THE WHOLE TOWN rode out
They helped Price escape to Canada but the state indicted 37 of the Oberlin Rescuers but the locals were so outraged, they began protesting. Then they locked up the slave catchers for kidnapping. Ppl came from everywhere to protest, so the govt made a deal
They convicted 1 white man & 1 Black man
They chose Charles Langston and Simeon Bushnell because they knew Charles could speechify his ass off.
When he was finished speaking at his sentence, 10,000 people were outside.
When the judge gave him the lightest sentence possible, the townspeople STILL would not let it slide.
Feb 4, 2026 05:07They ran the judge out of politics and kept protesting. It got so intense, after 83 days, the feds realized there was only one way to appease the protesters...
They just let Langston & Bushnell go.
Just told them to go home.
WHen Charles came home, none of his homeboys were not around.
Lewis Leary & John Copeland had never actually been arrested for the rescue, so they were still hiding out in Oberlin.
Charles went to Mary Leary's house looking for Lewis. Mary was pregnant and told her old college griend
Mary: Lewis and John went somewhere with some weird-ass white boys. Some underground railroad stuff, I think
Charles: "What weird-ass white boys?"
Mary: Remember the son of the trustee/preacher who used to hang around all the time? He & some more guys said they were going on some kind of mission.

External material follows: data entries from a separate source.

(** X8. Stored ciphertext reaches the view page and nothing else.  Take
    two worlds with the same entropy source whose tables agree on every
    column but [cipher_text], and serve both the same requests: the
    tables go on agreeing on every column but [cipher_text], the entropy
    sources stay the same, and a create, a manage or a delete served
    next is answered alike in both. *)
Theorem ciphertext_reaches_only_views (a : Application)
    (calls : list (Call * Env * Request)) (c : Call) (e : Env) (r : Request)
    (st st' : World) :
  map erase_cipher_text (secrets st) = map erase_cipher_text (secrets st') ->
  entropy st = entropy st' ->
  map erase_cipher_text (secrets (run a calls st))
  = map erase_cipher_text (secrets (run a calls st'))
  /\ entropy (run a calls st) = entropy (run a calls st')
  /\ (c <> GetSecret ->
      fst (serve a c e r (run a calls st)) = fst (serve a c e r (run a calls st'))).
Proof.
  revert st st'. induction calls as [|[[c0 e0] r0] rest IH]; intros st st' Heq Hent.
  - simpl. split; [exact Heq|split; [exact Hent|]].
    intros Hc. destruct c; simpl.
    + apply handleCreateSecret_erase; assumption.
    + contradiction.
    + rewrite !handleManageSecret_cases.
      rewrite <- (sql_select_viewing_id_erase (secrets st)),
              <- (sql_select_viewing_id_erase (secrets st')), Heq.
      reflexivity.
    + rewrite !handleDeleteSecret_cases. destruct (db_up e); reflexivity.
  - simpl. destruct (serve_erase a c0 e0 r0 st st' Heq Hent) as [Heq' Hent'].
    apply IH; assumption.
Qed.

Lemma ciphertext_reaches_only_views_witness :
  map erase_cipher_text
    (secrets (run Scenario.app
                [(CreateSecret, Scenario.at_time 1600, Scenario.create "j.k.l" "60")]
                Scenario.one))
  = map erase_cipher_text
      (secrets (run Scenario.app
                  [(CreateSecret, Scenario.at_time 1600, Scenario.create "j.k.l" "60")]
                  (mkWorld [mkSecret Scenario.id1 Scenario.id2 (Some "x.y.z") 3600 1000
                              None None]
                     [Scenario.draw3; Scenario.draw4]))).
Proof.
  apply (ciphertext_reaches_only_views Scenario.app
           [(CreateSecret, Scenario.at_time 1600, Scenario.create "j.k.l" "60")]
           DeleteSecret (Scenario.at_time 1700) (Scenario.delete Scenario.id2)
           Scenario.one
           (mkWorld [mkSecret Scenario.id1 Scenario.id2 (Some "x.y.z") 3600 1000
                       None None]
              [Scenario.draw3; Scenario.draw4]));
    reflexivity.
Defined.

(** ** Identifiers *)

Lemma hex_decode_byte (v : byte) :
  match hex_value (Go.hex_digit (N.shiftr (Byte.to_N v) 4)),
        hex_value (Go.hex_digit (N.land (Byte.to_N v) 15)) with
  | Some h, Some l => Byte.of_N (16 * h + l)
  | _, _ => None
  end = Some v.
Proof. destruct v; vm_compute; reflexivity. Qed.

Lemma hex_decode_encode (b : list byte) :
  hex_decode (Go.hex_EncodeToString b) = Some b.
Proof.
  induction b as [|v b IH]; [reflexivity|].
  cbn [Go.hex_EncodeToString hex_decode]. rewrite IH.
  pose proof (hex_decode_byte v) as Hv.
  destruct (hex_value (Go.hex_digit (N.shiftr (Byte.to_N v) 4))) as [h|];
    [|discriminate].
  destruct (hex_value (Go.hex_digit (N.land (Byte.to_N v) 15))) as [l|];
    [|discriminate].
  rewrite Hv. reflexivity.
Qed.

(** X9. An identifier names its draw.  The identifier [secureID] returns
    decodes to the 24 bytes it read, so two calls return the same
    identifier exactly when they read the same 24 bytes: no two
    different draws share an identifier. *)
Theorem secureID_is_injective (src src' rest rest' : list Draw) (id id' : string) :
  secureID src = (Some id, rest) ->
  secureID src' = (Some id', rest') ->
  exists d d',
    src = d :: rest /\ src' = d' :: rest'
    /\ hex_decode id = Some (firstn 24 d)
    /\ List.length (firstn 24 d) = 24%nat
    /\ (id = id' <-> firstn 24 d = firstn 24 d').
Proof.
  intros H H'.
  apply secureID_inv in H. destruct H as (d & -> & Hl & ->).
  apply secureID_inv in H'. destruct H' as (d' & -> & Hl' & ->).
  exists d, d'. repeat split.
  - apply hex_decode_encode.
  - rewrite length_firstn. lia.
  - intros Heq. apply (f_equal hex_decode) in Heq.
    rewrite !hex_decode_encode in Heq. congruence.
  - intros ->. reflexivity.
Qed.

Lemma secureID_is_injective_witness :
  exists d d',
    [Scenario.draw1; Scenario.draw2] = d :: [Scenario.draw2]
    /\ [Scenario.draw3] = d' :: []
    /\ hex_decode Scenario.id1 = Some (firstn 24 d)
    /\ List.length (firstn 24 d) = 24%nat
    /\ (Scenario.id1 = "030303030303030303030303030303030303030303030303"%string
        <-> firstn 24 d = firstn 24 d').
Proof.
  apply (secureID_is_injective [Scenario.draw1; Scenario.draw2] [Scenario.draw3]
           [Scenario.draw2] [] Scenario.id1
           "030303030303030303030303030303030303030303030303");
    reflexivity.
Defined.

(** ** Notifications *)

Lemma set_cookie_Redirect (r : Request) (url : string) (code : Z) (w : Response) :
  set_cookie (Redirect RedirectNote r url code w) = set_cookie w.
Proof.
  destruct w as [[z|] loc ck bd]; unfold Redirect, Write_body, WriteHeader;
    destruct (String.eqb (Method r) "GET"); reflexivity.
Qed.

Lemma set_cookie_deleted (r : Request) :
  set_cookie (deleted r)
  = [mkCookie "flash_success" "Secret successfully deleted." "/" 0 None].
Proof. unfold deleted. rewrite set_cookie_Redirect. reflexivity. Qed.

Lemma set_cookie_notFound (r : Request) :
  set_cookie (notFound r)
  = [mkCookie "flash_err" "Secret does not exist or has been deleted." "/" 0 None].
Proof. unfold notFound. rewrite set_cookie_Redirect. reflexivity. Qed.

Lemma handleGetIndex_cookies (r : Request) (err success : option string) :
  Cookie_of (Cookies r) "flash_err" = err ->
  Cookie_of (Cookies r) "flash_success" = success ->
  handleGetIndex r =
  mkResponseWriter Body (Some 200) None
    ((match err with Some _ => [expired "err"] | None => [] end)
     ++ (match success with Some _ => [expired "success"] | None => [] end))
    [pageIndex (mkNotifications
                  (match err with Some v => v | None => EmptyString end)
                  (match success with Some v => v | None => EmptyString end))].
Proof.
  intros He Hs. unfold handleGetIndex, notificationsFromRequest, flash.
  cbn [append]. rewrite He, Hs. destruct err, success; reflexivity.
Qed.

(** X10. The notification of a delete is shown once, on the index page.
    When the client follows the redirect of a delete that reached the
    database and sends back the cookie that response set, and no error
    notification is pending, the index page is rendered with the success
    message and no error message, and its response sets one cookie: the
    success notification again, emptied and expired, under the name and
    path of the cookie the delete set, so that the client drops it. *)
Theorem delete_notification_shown_once (e : Env) (r r' : Request) (st : World) :
  db_up e = true ->
  returns_cookies (fst (handleDeleteSecret e r st)) r' ->
  Cookie_of (Cookies r') "flash_err" = None ->
  handleGetIndex r' =
  mkResponseWriter Body (Some 200) None [expired "success"]
    [pageIndex (mkNotifications "" "Secret successfully deleted.")]
  /\ (forall c, In c (set_cookie (fst (handleDeleteSecret e r st))) ->
        Name (expired "success") = Name c /\ Path (expired "success") = Path c)
  /\ MaxAge (expired "success") < 0.
Proof.
  intros Hup Hret Herr. rewrite handleDeleteSecret_cases, Hup in Hret |- *.
  cbn [fst] in Hret |- *. rewrite set_cookie_deleted.
  split; [|split].
  - unfold returns_cookies in Hret. rewrite set_cookie_deleted in Hret.
    apply (handleGetIndex_cookies r' None (Some _) Herr).
    apply (Hret _ (or_introl eq_refl)).
  - intros c [<-|[]]. split; reflexivity.
  - reflexivity.
Qed.

Lemma delete_notification_shown_once_witness :
  handleGetIndex
    (mkRequest "GET" None [] [("flash_success", "Secret successfully deleted.")])
  = mkResponseWriter Body (Some 200) None [expired "success"]
      [pageIndex (mkNotifications "" "Secret successfully deleted.")].
Proof.
  apply (delete_notification_shown_once (Scenario.at_time 2000)
           (Scenario.delete Scenario.id2)
           (mkRequest "GET" None [] [("flash_success", "Secret successfully deleted.")])
           Scenario.one).
  - reflexivity.
  - intros c [<-|[]]. reflexivity.
  - reflexivity.
Defined.

Lemma status_managePage (a : Application) (r : Request) (secretID : string) :
  status (managePage a r secretID) = Some 200.
Proof.
  unfold managePage.
  apply (rendered r (fun n => pageManageSecret (PathValue r "managementID") _ _ n)).
Qed.

Lemma notFound_is_not_oops (r : Request) : notFound r <> oops r.
Proof.
  intros H. apply (f_equal location) in H.
  rewrite location_notFound, location_oops in H. discriminate.
Qed.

He would never see his homeboys again.
That weird ass-white boy who was the son of the abolitionist trustee?
That was John Brown.
Lewis Leary was killed in John Brown's raid on Harper's Ferry.
John Brown was convicted of treason for the raid
But John Copeland was convicted of MURDER
Why?
Well, during the trial, the lawyer argued that, according to the Dred Scott decision, Copeland had "no rights which the white man was bound to respect." And if the Constitution didn't apply to him, how could he commit treason?
So they hanged him in a segregated execution ceremony.
Charles Langston's brother recruited 1000s of Black soldiers for the Civil War. He later served as the founding dean of Howard Law School, the first president of Virginia State University, the 4th Black elected official in America & one of the first Black Virginians to serve in Congress.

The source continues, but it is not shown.